Let’s talk stories.
I write stories all the time. But I never publish them. Why? It’s because I’m shy about the ideas that are closest to me. But what the hell. Third time is a charm. Might as well put this newsletter to good use.
You’ll find below, samples of stories that I’ve loved most over the years. They’re trailers for stories.
Therapy for the Masses
Imagine there’s an alien species that goes from planet to planet, giving therapy to entire populations. Finally, this species makes it to earth. What happens after every human on Earth gets therapy?
Jimmy finds a telescope on his grandfather’s attic. It’s pointed at a planet millions of light-years away. And shows the activities in that other world to Jimmy, inspiring in arts and architecture, shaping his childhood and his career.
In the far future, earth develops a way to access the Infinet.
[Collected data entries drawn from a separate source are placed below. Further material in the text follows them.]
(** * Graphene (better graph view): embedding cache, text normalisation and
    similarity-graph construction

    A shallow embedding of the parts of the plugin that carry its invariants:

    - [Text]: the regular-expression driven text clean-up of
      [EmbeddingService.extractHeadingsAndFirstWords];
    - [Service]: the embedding cache of [EmbeddingService] ([getFileStatus],
      [getEmbeddingStats], [generateIncrementalEmbeddings]) and
      [calculateCosineSimilarity];
    - [View]: [createEmbeddingBasedLinks] and
      [calculateThicknessFromSimilarity] of the graph view.

    JavaScript numbers that carry similarities and thicknesses are IEEE-754
    binary64 values and are modelled by Rocq's primitive [float], whose
    operations are the same IEEE operations.  Time stamps are integral
    millisecond counts and are modelled by [Z].  Strings are sequences of
    code units; the model covers code units below 256 ([ascii]). *)

From Stdlib Require Import ZArith List Bool Ascii String Floats Uint63 Sorted.
From stdpp Require Import gmap strings list.

Set Warnings "-inexact-float".

Local Open Scope Z_scope.

(** ** Results of code that may throw *)

Inductive result (A : Type) : Type :=
| Ok (a : A)
| Throw (message : string).
Arguments Ok {A} a.
Arguments Throw {A} message.

Definition bind {A B} (r : result A) (k : A -> result B) : result B :=
  match r with
  | Ok a => k a
  | Throw m => Throw m
  end.

(* ================================================================== *)
(** ** Text: strings, a backtracking matcher and the normaliser *)
(* ================================================================== *)

Module Text.

(** *** String primitives *)

(** The white space of [\s], [String.prototype.trim] and [split(/\s+/)],
    restricted to code units below 256: TAB, LF, VT, FF, CR, SP, NBSP. *)
Definition is_ws (a : ascii) : bool :=
  match nat_of_ascii a with
  | 9%nat | 10%nat | 11%nat | 12%nat | 13%nat | 32%nat | 160%nat => true
  | _ => false
  end.

(** Line terminators (LF and CR below 256): [.] does not match them and the
    [m] flag lets [^] and [$] match next to them. *)
Definition is_line_terminator (a : ascii) : bool :=
  match nat_of_ascii a with
  | 10%nat | 13%nat => true
  | _ => false
  end.

Fixpoint trimStart (s : string) : string :=
  match s with
  | String a s' => if is_ws a then trimStart s' else s
  | EmptyString => EmptyString
  end.

(** [trimEnd] keeps a character when it is not white space or when something
    other than white space follows it. *)
Fixpoint trimEnd (s : string) : string :=
  match s with
  | String a s' =>
      match trimEnd s' with
      | EmptyString => if is_ws a then EmptyString else String a EmptyString
      | t => String a t
      end
  | EmptyString => EmptyString
  end.

Definition trim (s : string) : string := trimEnd (trimStart s).

(** [Array.prototype.join]. *)
Fixpoint join (sep : string) (l : list string) : string :=
  match l with
  | [] => EmptyString
  | [w] => w
  | w :: l' => w +:+ sep +:+ join sep l'
  end.

(** [s.split(/\s+/)]: the pieces between maximal runs of white space.  A
    leading or trailing run yields an empty first or last piece, and the
    empty string yields one empty piece. *)
Fixpoint split_ws_from (cur : string) (in_sep : bool) (s : string) : list string :=
  match s with
  | EmptyString => [cur]
  | String a s' =>
      if is_ws a then
        if in_sep then split_ws_from EmptyString true s'
        else cur :: split_ws_from EmptyString true s'
      else split_ws_from (cur +:+ String a EmptyString) false s'
  end.

Definition split_ws (s : string) : list string :=
  split_ws_from EmptyString false s.

(** [toLowerCase] on code units below 256: the letters [A]-[Z] and the
    capital letters of Latin-1 (U+00C0-U+00DE without the multiplication
    sign) move up by 32. *)
Definition lower_ascii (a : ascii) : ascii :=
  let n := nat_of_ascii a in
  if ((65 <=? n)%nat && (n <=? 90)%nat)
     || ((192 <=? n)%nat && (n <=? 222)%nat && negb (n =? 215)%nat)
  then ascii_of_nat (n + 32) else a.

Fixpoint toLowerCase (s : string) : string :=
  match s with
  | String a s' => String (lower_ascii a) (toLowerCase s')
  | EmptyString => EmptyString
  end.

(** [Array.prototype.slice(start, end)] with its relative (negative)
    indices. *)
Definition slice {A} (l : list A) (start finish : Z) : list A :=
  let len := Z.of_nat (length l) in
  let k := if start <? 0 then Z.max (len + start) 0 else Z.min start len in
  let final := if finish <? 0 then Z.max (len + finish) 0 else Z.min finish len in
  take (Z.to_nat (Z.max (final - k) 0)) (drop (Z.to_nat k) l).

(** *** A backtracking matcher for the expressions the service uses *)

Inductive cls : Type :=
| CAny                (* [\s\S] *)
| CDot                (* .      *)
| CWs                 (* \s     *)
| CChar (c : ascii).  (* a literal character *)

Definition cls_ok (k : cls) (a : ascii) : bool :=
  match k with
  | CAny => true
  | CDot => negb (is_line_terminator a)
  | CWs => is_ws a
  | CChar c => Ascii.eqb c a
  end.

(** One item of a pattern.  [Rep k lo hi greedy capture] is the class [k]
    quantified [{lo,hi}] ([hi = None] for no upper bound), greedy or lazy;
    [capture] marks the quantified class as capture group 1. *)
Inductive item : Type :=
| Bol                 (* ^ under the m flag *)
| Eol                 (* $ under the m flag *)
| One (k : cls)
| Rep (k : cls) (lo : nat) (hi : option nat) (greedy capture : bool).

Record mstate : Type := MState {
  m_prev : option ascii;      (* the character before the current position *)
  m_rest : string;            (* the input from the current position on *)
  m_group1 : option string    (* capture group 1 *)
}.

Definition at_bol (prev : option ascii) : bool :=
  match prev with
  | None => true
  | Some a => is_line_terminator a
  end.

Definition at_eol (s : string) : bool :=
  match s with
  | EmptyString => true
  | String a _ => is_line_terminator a
  end.

Definition below (n : nat) (hi : option nat) : bool :=
  match hi with
  | None => true
  | Some h => (n <? h)%nat
  end.

(** The quantifier loop: [n] characters are consumed so far ([acc]); a greedy
    quantifier first tries one more character and falls back to the
    continuation, a lazy one does the opposite. *)
Fixpoint rep (k : cls) (lo : nat) (hi : option nat) (greedy capture : bool)
    (next : option ascii -> string -> option string -> option mstate)
    (n : nat) (acc : string)
    (prev : option ascii) (s : string) (g : option string) {struct s} : option mstate :=
  let stop (_ : unit) :=
    if (lo <=? n)%nat then next prev s (if capture then Some acc else g) else None in
  let more (_ : unit) :=
    match s with
    | String a s' =>
        if cls_ok k a && below n hi
        then rep k lo hi greedy capture next (S n) (acc +:+ String a EmptyString) (Some a) s' g
        else None
    | EmptyString => None
    end in
  if greedy then
    match more tt with
    | Some r => Some r
    | None => stop tt
    end
  else
    match stop tt with
    | Some r => Some r
    | None => more tt
    end.

Fixpoint matchItems (re : list item)
    (prev : option ascii) (s : string) (g : option string) {struct re} : option mstate :=
  match re with
  | [] => Some (MState prev s g)
  | Bol :: r => if at_bol prev then matchItems r prev s g else None
  | Eol :: r => if at_eol s then matchItems r prev s g else None
  | One k :: r =>
      match s with
      | String a s' => if cls_ok k a then matchItems r (Some a) s' g else None
      | EmptyString => None
      end
  | Rep k lo hi greedy capture :: r =>
      rep k lo hi greedy capture (matchItems r) 0 EmptyString prev s g
  end.

(** The leftmost match at or after the current position, with the text
    skipped before it. *)
Fixpoint search (re : list item) (prev : option ascii) (s : string) (skipped : string)
    : option (string * mstate) :=
  match matchItems re prev s None with
  | Some m => Some (skipped, m)
  | None =>
      match s with
      | String a s' => search re (Some a) s' (skipped +:+ String a EmptyString)
      | EmptyString => None
      end
  end.

(** [s.replace(re, '')] without the [g] flag: the leftmost match is removed. *)
Definition replace_first (re : list item) (s : string) : string :=
  match search re None s EmptyString with
  | Some (pre, m) => pre +:+ m_rest m
  | None => s
  end.

(** [s.replace(re, '')] with the [g] flag.  The scan goes left to right;
    [inside] counts the characters of the current match still to drop.  An
    empty match removes nothing and the scan moves on by one character. *)
Fixpoint replace_all_from (re : list item) (prev : option ascii) (inside : nat) (s : string)
    : string :=
  match s with
  | EmptyString => EmptyString
  | String a s' =>
      match inside with
      | S k => replace_all_from re (Some a) k s'
      | O =>
          match matchItems re prev s None with
          | Some m =>
              match (String.length s - String.length (m_rest m))%nat with
              | S k => replace_all_from re (Some a) k s'
              | O => String a (replace_all_from re (Some a) O s')
              end
          | None => String a (replace_all_from re (Some a) O s')
          end
      end
  end.

Definition replace_all (re : list item) (s : string) : string :=
  replace_all_from re None O s.

(** The [while ((match = re.exec(content)) !== null)] loop of a [g] pattern:
    capture group 1 of every successive match, trimmed.  The heading pattern
    consumes at least three characters, so [lastIndex] always advances. *)
Fixpoint exec_all_from (re : list item) (prev : option ascii) (inside : nat) (s : string)
    : list string :=
  match s with
  | EmptyString => []
  | String a s' =>
      match inside with
      | S k => exec_all_from re (Some a) k s'
      | O =>
          match matchItems re prev s None with
          | Some m =>
              match m_group1 m with
              | Some g => [trim g]
              | None => []
              end ++ exec_all_from re (Some a)
                       (String.length s - String.length (m_rest m) - 1)%nat s'
          | None => exec_all_from re (Some a) O s'
          end
      end
  end.

Definition exec_all (re : list item) (s : string) : list string :=
  exec_all_from re None O s.

Definition lit (c : string) : list item :=
  map (fun a => One (CChar a)) (list_ascii_of_string c).

(** [/^#{1,6}\s+(.+)$/gm] *)
Definition headingRegex : list item :=
  [Bol; Rep (CChar "#") 1 (Some 6%nat) true false; Rep CWs 1 None true false;
   Rep CDot 1 None true true; Eol].

(** [/^---[\s\S]*?---\n?/m] *)
Definition frontmatterRegex : list item :=
  [Bol] ++ lit "---" ++ [Rep CAny 0 None false false] ++ lit "---"
  ++ [Rep (CChar "010") 0 (Some 1%nat) true false].

(** [/^#{1,6}\s+.*$/gm] *)
Definition headingLineRegex : list item :=
  [Bol; Rep (CChar "#") 1 (Some 6%nat) true false; Rep CWs 1 None true false;
   Rep CDot 0 None true false; Eol].

(** [/```[\s\S]*?```/g] *)
Definition codeBlockRegex : list item :=
  lit "```" ++ [Rep CAny 0 None false false] ++ lit "```".

(** [/\[.*?\]\(.*?\)/g] *)
Definition linkRegex : list item :=
  lit "[" ++ [Rep CDot 0 None false false] ++ lit "](" ++ [Rep CDot 0 None false false]
  ++ lit ")".

(** *** The normaliser *)

(** The two settings the normaliser reads through the plugin registry; a
    field is [None] when it is undefined (or when the plugin or its settings
    are not there at all). *)
Record Settings : Type := {
  embeddingWordSkip : option Z;
  excludeHeadingsFromEmbedding : option bool
}.

Definition STOP : list string :=
  ["the"; "a"; "an"; "and"; "or"; "of"; "in"; "to"; "for"; "on"; "with"; "by"; "at";
   "from"; "this"; "that"; "is"; "are"; "be"; "it"; "as"; "was"; "were"; "will";
   "can"; "could"; "should"; "would"; "have"; "has"; "had"; "about"; "note";
   "daily"; "template"; "summary"; "tags"]%string.

Definition STOP_has (w : string) : bool :=
  existsb (String.eqb w) STOP.

Definition nonempty (w : string) : bool :=
  negb (String.eqb w EmptyString).

Definition bodyText (content : string) : string :=
  let contentWithoutFrontmatter := replace_first frontmatterRegex content in
  trim (replace_all linkRegex
         (replace_all codeBlockRegex
           (replace_all headingLineRegex contentWithoutFrontmatter))).

Definition extractHeadingsAndFirstWords
    (settings : Settings) (content : string) (wordLimit : Z) : string :=
  (* settings?.embeddingWordSkip || 0 *)
  let wordSkip :=
    match embeddingWordSkip settings with
    | Some k => k
    | None => 0
    end in
  (* settings?.excludeHeadingsFromEmbedding ?? true *)
  let excludeHeadings :=
    match excludeHeadingsFromEmbedding settings with
    | Some b => b
    | None => true
    end in
  let headings := exec_all headingRegex content in
  let words := List.filter (fun word => nonempty word) (split_ws (bodyText content)) in
  let filteredWords := List.filter (fun w => negb (STOP_has (toLowerCase w))) words in
  let startIdx := Z.max 0 wordSkip in
  let endIdx := Z.min (Z.of_nat (length filteredWords)) (startIdx + wordLimit) in
  let selectedWords := slice filteredWords startIdx endIdx in
  let firstWords := join " " selectedWords in
  let combinedText :=
    if excludeHeadings then firstWords
    else
      let headingText := join " | " headings in
      if nonempty headingText
      then headingText +:+ String "010" (String "010" EmptyString) +:+ firstWords
      else firstWords in
  trim combinedText.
Installed on the universe shortly after the Big Bang by a race of beings long dead but recorded for all time, the Infinet is only accessible to civilizations that advance to that level of technology that can even see the Infinet. Trillions of beings across the universe contact each other and read about each other in this digital library that spans from one edge of the vastnesses to the other edge. It’s a graveyard for dead civilizations. But also the only way earth humans can talk to civilizations they can never reach in the span of their race’s life.
Peas All The Way Down: Chapter 1
K-xandra’s first memory was of her father shrinking himself to half his size and back to normal. That was the first time she saw it. By the end of the month, he’d shrunk everything in the house. Within the next few years, Tolios, the Nanoscientist, was shrinking cities. By the time K-xandra turned 18, officials around the world were debating whether or not to shrink the entire planet. Imagine the sight then, when K-xandra, at 80, sitting in a wheelchair, in space, watching as her family’s scientists shrunk the entire planet into size of a pea. A tear rolled down her cheek.
Time Zoo: Exhibit A5
“My favorite exhibit in the Time Zoo is A5. It’s one of the first exhibits to open in the zoo and it showcased a whole new approach to time and people. But I loved it because it never felt repetitive. Every month my parents would take me, and I’d rush to that exhibit to see what would change for the people in the Exhibit after ten of their years.”
That’s five offhand stories. What do you think? Which are your favorites?